> [Assignment]: Only one portion of the data is to be written out: from the line bearing "(** A [Journal_AppendClient]." through the line bearing "io! c := ac_CloseSend c in ac_RecvMsg c.". Write it exactly as it appears.

> [Records provided]:
Lemma update_ok items items' r : R items items' → items_ok items' → resolver_ok P items r → ∃ r', updateResolutions r items' = Ret r' ∧ resolver_ok P items' r'.
Proof.
  intros HR Hi' [Hi Hr Hc Hn].
  destruct (updateResolutions_step r items' Hi') as (r' & prev & Hu & U1 & U2 & U3 & U4).
  { intros id rep Hrep. specialize (Hr id). destruct (shards items !! id) as [s|] eqn:Hs; [|congruence].
    destruct Hr as (rep' & Hrep' & [Hsp Ha] & _). assert (rep' = rep) as -> by congruence. split; [by eexists|]. eexists _, _. split; [done|].
    by apply (shards_slot items id). }
  exists r'. split; [done|]. split; [done| | |].
  - intros id. rewrite U1. specialize (Hr id). destruct (shards items' !! id) as [s'|] eqn:Hs'; cbn; [|done].
    eexists. split; [done|]. split; [done|]. destruct (shards items !! id) as [s|] eqn:Hs; [|rewrite Hr; by eapply (P_new items')].
    destruct Hr as (rep & -> & Hf & HP). by eapply (P_given items items' id s).
  - rewrite U3. apply Forall_app. split; [done|]. apply Forall_forall. intros rep ([id rep'] & -> & Hin)%list_elem_of_fmap. apply elem_of_map_to_list in Hin.
    rewrite U2 in Hin. specialize (Hr id). destruct (shards items' !! id); [done|]. cbn.
    destruct (shards items !! id); [|congruence]. destruct Hr as (rep & Hrep & _ & HP). congruence.
  - rewrite U3, length_app, length_fmap. rewrite <- map_size_list_to_map, list_to_map_to_list by apply NoDup_fst_map_to_list. lia.
Qed.

Lemma run_ok updates : ∀ items r, Forall items_ok updates → linked R items updates → resolver_ok P items r →
  ∃ r', run r updates = Ret r' ∧ resolver_ok P (default items (last updates)) r'.
Proof.
  induction updates as [|items' updates IH]; intros items r Hok Hl Hr; [by exists r|].
  apply Forall_cons in Hok as [Hi Hok]. destruct Hl as [HR Hl]. destruct (update_ok _ _ _ HR Hi Hr) as (r1 & Hu & Hr1).
  destruct (IH items' r1 Hok Hl Hr1) as (r' & Hrun & Hr'). exists r'. unfold run in *. cbn [outcome_fold]. rewrite Hu. cbn [outcome_bind]. split; [done|].
  revert Hr'. rewrite last_cons. by destruct (last updates).
Qed.
End induction.

(** *** What replicas start *)

(** A replica recovers once, and was started as primary if it is one. *)
Definition recovers_once (rep : Replica) : Prop :=
  ∃ n, rp_started rep = ServeStandby :: replicate n ServePrimary ∧ (rp_slot rep = Some 0 → n ≠ 0%nat).

(** And once. *)
Definition serves_once (rep : Replica) : Prop := rp_started rep = ServeStandby :: (if bool_decide (rp_slot rep = Some 0) then [ServePrimary] else []).

(** A shard whose primary this process is, and which it is still assigned at the next update, is not demoted. *)
Definition not_demoted (items items' : list SItem) : Prop :=
  ∀ id s s', shards items !! id = Some s → shards items' !! id = Some s' → ah_slot s = 0 → ah_slot s' = 0.

Lemma recovers_new items id s : items_ok items → shards items !! id = Some s → recovers_once (given None s).
Proof.
  intros Hi Hs. unfold recovers_once. rewrite (given_slot items id) by done. cbn.
  destruct (Z.eqb_spec (ah_slot s) 0); [exists 1%nat|exists 0%nat]; (split; [done|congruence]).
Qed.

Lemma recovers_given items id s rep : items_ok items → shards items !! id = Some s → recovers_once rep → recovers_once (given (Some rep) s).
Proof.
  intros Hi Hs (n & Hst & Hn). unfold recovers_once. rewrite (given_slot items id) by done. cbn. rewrite Hst.
  destruct (Z.eqb_spec (ah_slot s) 0) as [H0|H0]; cbn; [|exists n; split; [by rewrite app_nil_r|congruence]].
  case_bool_decide; cbn; [exists n; split; [by rewrite app_nil_r|auto]|]. exists (S n). split; [|done].
  by rewrite replicate_S_end.
Qed.

Lemma serves_new items id s : items_ok items → shards items !! id = Some s → serves_once (given None s).
Proof.
  intros Hi Hs. unfold serves_once. rewrite (given_slot items id) by done. cbn.
  destruct (Z.eqb_spec (ah_slot s) 0); case_bool_decide; congruence.
Qed.

Lemma serves_given items items' id s s' rep : not_demoted items items' → items_ok items → items_ok items' →
  shards items !! id = Some s → shards items' !! id = Some s' → follows s rep → serves_once rep → serves_once (given (Some rep) s').
Proof.
  intros Hnd Hi Hi' Hs Hs' [_ Ha] Hst. unfold serves_once in *. rewrite (given_slot items' id) by done. cbn. rewrite Hst.
  assert (rp_slot rep = Some (ah_slot s)) as -> by (unfold rp_slot; by rewrite Ha, (shards_slot items id)).
  specialize (Hnd id s s' Hs Hs').
  assert (∀ z, bool_decide (Some z = Some 0) = (z =? 0)) as Hb by (intros z; apply eq_true_iff_eq; rewrite bool_decide_eq_true, Z.eqb_eq; naive_solver).
  rewrite !Hb. destruct (Z.eqb_spec (ah_slot s') 0), (Z.eqb_spec (ah_slot s) 0); [done|done|tauto|done].
Qed.

Lemma linked_True updates : ∀ items, linked (λ _ _, True) items updates.
Proof. induction updates; cbn; auto. Qed.

Lemma new_ok P : resolver_ok P [] NewResolver.
Proof. split; [split; [done|constructor]|done|constructor|done]. Qed.

(** C22: The replicas of a consumer follow the assignments of shards to it. Over any updates of the key space the resolver does not panic, and its replicas are
    those of the shards that the last update assigned to this process, each with that specification and assignment. Each replica, also those it cancelled,
    recovers its log once, and before it serves as primary; it is started as primary if it is one; and once, provided that no update finds a shard demoted whose
    primary this process was at the update before. Every replica that was made is among those held or was cancelled, which are those the resolver waits for. *)
Theorem replicas_follow_assignments (updates : list (list SItem)) (items : list SItem) :
  Forall items_ok (updates ++ [items]) →
  ∃ r, run NewResolver (updates ++ [items]) = Ret r ∧ resolver_ok recovers_once items r ∧
    (linked not_demoted [] (updates ++ [items]) → resolver_ok serves_once items r).
Proof.
  intros Hok.
  destruct (run_ok recovers_once (λ _ _, True)) with (updates := updates ++ [items]) (items := [] : list SItem) (r := NewResolver) as (r & Hr & H1);
    [by eapply recovers_new|intros; by eapply recovers_given|done|apply linked_True|apply new_ok|].
  rewrite last_snoc in H1. exists r. split; [done|]. split; [done|]. intros Hnd.
  destruct (run_ok serves_once not_demoted) with (updates := updates ++ [items]) (items := [] : list SItem) (r := NewResolver) as (r' & Hr' & H2);
    [by eapply serves_new|intros; by eapply serves_given|done|done|apply new_ok|].
  rewrite last_snoc in H2. rewrite Hr in Hr'. by injection Hr' as <-.
Qed.
End replicas.

(** ** Concrete inputs *)

Module OneShard.
Definition kv (key : string) (e : Entity unit ShardSpec ReplicaStatus) : KeyValue (Entity unit ShardSpec ReplicaStatus) := mkKV (mkRaw key 1 1 1 "" 0) e.
(** The shard is assigned to this process at a slot. *)
Definition at_slot (slot : Z) : list (LocalItem unit ShardSpec ReplicaStatus) :=
  [mkLocalItem (kv "/items/shard" (EntityItem (mkItem "shard" ShardKV.spec)))
     [kv "/assign/shard#z#member" (EntityAssignment (mkAssignment "shard" "z" "member" slot (Some (mkReplicaStatus IDLE []))))] 0].
Definition started (r : outcome (ShardResolver (MV := unit))) : option (list service) :=
  match r with Ret r => rp_started <$> sr_replicas r !! "shard" | Panic _ => None end.
End OneShard.

(** A replica that is primary, is then observed as a standby, and is promoted, is started as primary twice: the second closes [storeReadyCh] anew,
    which panics. [transition] has no case of a demotion, after which the replica goes on as primary. *)
Theorem demoted_replica_serves_twice :
  OneShard.started (run NewResolver [OneShard.at_slot 0; OneShard.at_slot 1; OneShard.at_slot 0]) = Some [ServeStandby; ServePrimary; ServePrimary].
Proof. vm_compute. reflexivity. Qed.

Lemma replicas_follow_assignments_witness : ∃ r,
  run NewResolver ([OneShard.at_slot 1; OneShard.at_slot 0] ++ [[]]) = Ret r ∧ sr_wg r = 1%nat ∧ length (sr_cancelled r) = 1%nat ∧ Forall recovers_once (sr_cancelled r).
Proof.
  destruct (replicas_follow_assignments (MV := unit) [OneShard.at_slot 1; OneShard.at_slot 0] []) as (r & Hr & H1 & _).
  - repeat constructor; cbn; try (by eexists); by apply not_elem_of_nil.
  - exists r. split; [exact Hr|]. destruct H1 as [_ _ Hc Hn].
    assert (length (sr_cancelled r) = 1%nat ∧ sr_wg r = 1%nat) as [Hl Hw] by (vm_compute in Hr; injection Hr as <-; split; reflexivity).
    split; [exact Hw|]. split; [exact Hl|exact Hc].
Defined.
(* ===== verification/AppendApi.v ===== *)
(** * The Append API of brokers (src/v2/pkg/broker/append_api.go)

    [Service_Append] resolves the journal of an Append RPC, and then either forwards the messages of the client to
    the primary broker, or acquires the pipeline of its replica and serves the append. A broker is a server of Append
    RPCs: a function of the messages that it receives, which waits while they are not complete. What a client relies on is the class
    [AppendServerLaws]; brokers that are primary for a journal have these laws, and so do those that proxy to one. *)
From stdpp Require Import functions.
From S2P Require Import Prelude Encoding Protocol Labels JournalSpec Framing CoverSet FragmentIndex Spool Pipeline ClientReader KeySpace AllocKeys AllocState Resolver.
Local Open Scope Z_scope.

(** ** Streams *)

(** What a handler receives, and how it ends: with the response of [SendAndClose], or an error. *)
Abbreviation rpc_error := (grpc_code * read_error)%type.
Abbreviation append_msg := (AppendRequest + recv_err)%type.
Abbreviation append_end := (AppendResponse + rpc_error)%type.

(** A [Journal_AppendClient]. [IoRetry] is a call that blocks; [ac_Cancel] is not a call: it is what becomes of the RPC when
    the context it was made with is done, given the errors that its ends then get. *)
Class AppendStream (C : Type) := {
  ac_SendMsg : C → AppendRequest → ioresult (C * option read_error);
  ac_RecvMsg : C → ioresult (C * append_end);
  ac_CloseSend : C → ioresult C;
  ac_Cancel : C → rpc_error * string → C;
}.

Definition CloseAndRecv {C} `{AppendStream C} (c : C) : ioresult (C * append_end) :=
  io! c := ac_CloseSend c in ac_RecvMsg c.

Definition io_resolved {A} (o : outcome (option A)) : ioresult A :=
  match o with Ret (Some a) => IoRet a | Ret None => IoRetry | Panic msg => IoPanic msg end.

(** ** The handler *)

Definition append_with_header (req : AppendRequest) (hdr : Header) : AppendRequest :=
  mkAppendRequest (Some hdr) (ar_Journal req) (ar_DoNotProxy req) (ar_Offset req) (ar_Content req).
(** The static usage hints. *)
Definition _ACTION_HINTS : gmap string string :=
  list_to_map [
    ("RELEASE_CATCH",
     "Discard cards. Run with no value to discard randomly:" +:+ nl +:+
     "    CLI: clawtan act RELEASE_CATCH" +:+ nl +:+
     "    Or pick specific cards (freqdeck=[DRIFTWOOD,CORAL,SHRIMP,KELP,PEARL]):" +:+ nl +:+
     "    CLI: clawtan act RELEASE_CATCH '[1,0,0,1,0]'");
    ("MOVE_THE_KRAKEN",
     "Move robber: value = [coordinate, victim_color_or_null, null]." +:+ nl +:+
     "    CLI: clawtan act MOVE_THE_KRAKEN '[[0,1,-1]," +:+ dq +:+ "BLUE" +:+ dq +:+ ",null]'");
    ("OCEAN_TRADE",
     "Maritime trade: give 4 (or 3/2 with port) of one resource, receive 1." +:+ nl +:+
     "    Value = list of resources: first N are given, last 1 is received." +:+ nl +:+
     "    CLI: clawtan act OCEAN_TRADE '[" +:+ dq +:+ "KELP" +:+ dq +:+ "," +:+ dq +:+ "KELP" +:+ dq
       +:+ "," +:+ dq +:+ "KELP" +:+ dq +:+ "," +:+ dq +:+ "KELP" +:+ dq +:+ ","
       +:+ dq +:+ "SHRIMP" +:+ dq +:+ "]'");
    ("PLAY_BOUNTIFUL_HARVEST",
     "Year of Plenty: pick 2 free resources." +:+ nl +:+
     "    CLI: clawtan act PLAY_BOUNTIFUL_HARVEST '[" +:+ dq +:+ "DRIFTWOOD" +:+ dq +:+ ","
       +:+ dq +:+ "CORAL" +:+ dq +:+ "]'")
  ].

(** [_ACTION_HINTS.get(atype)]: only a [str] can be one of its keys. *)
Definition hint_of (atype : json) : option string :=
  match atype with
  | JStr t => _ACTION_HINTS !! t
  | _ => None
  end.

> [Solution for this task]:
(** A [Journal_AppendClient]. [IoRetry] is a call that blocks; [ac_Cancel] is not a call: it is what becomes of the RPC when
    the context it was made with is done, given the errors that its ends then get. *)
Class AppendStream (C : Type) := {
  ac_SendMsg : C → AppendRequest → ioresult (C * option read_error);
  ac_RecvMsg : C → ioresult (C * append_end);
  ac_CloseSend : C → ioresult C;
  ac_Cancel : C → rpc_error * string → C;
}.

Definition CloseAndRecv {C} `{AppendStream C} (c : C) : ioresult (C * append_end) :=
  io! c := ac_CloseSend c in ac_RecvMsg c.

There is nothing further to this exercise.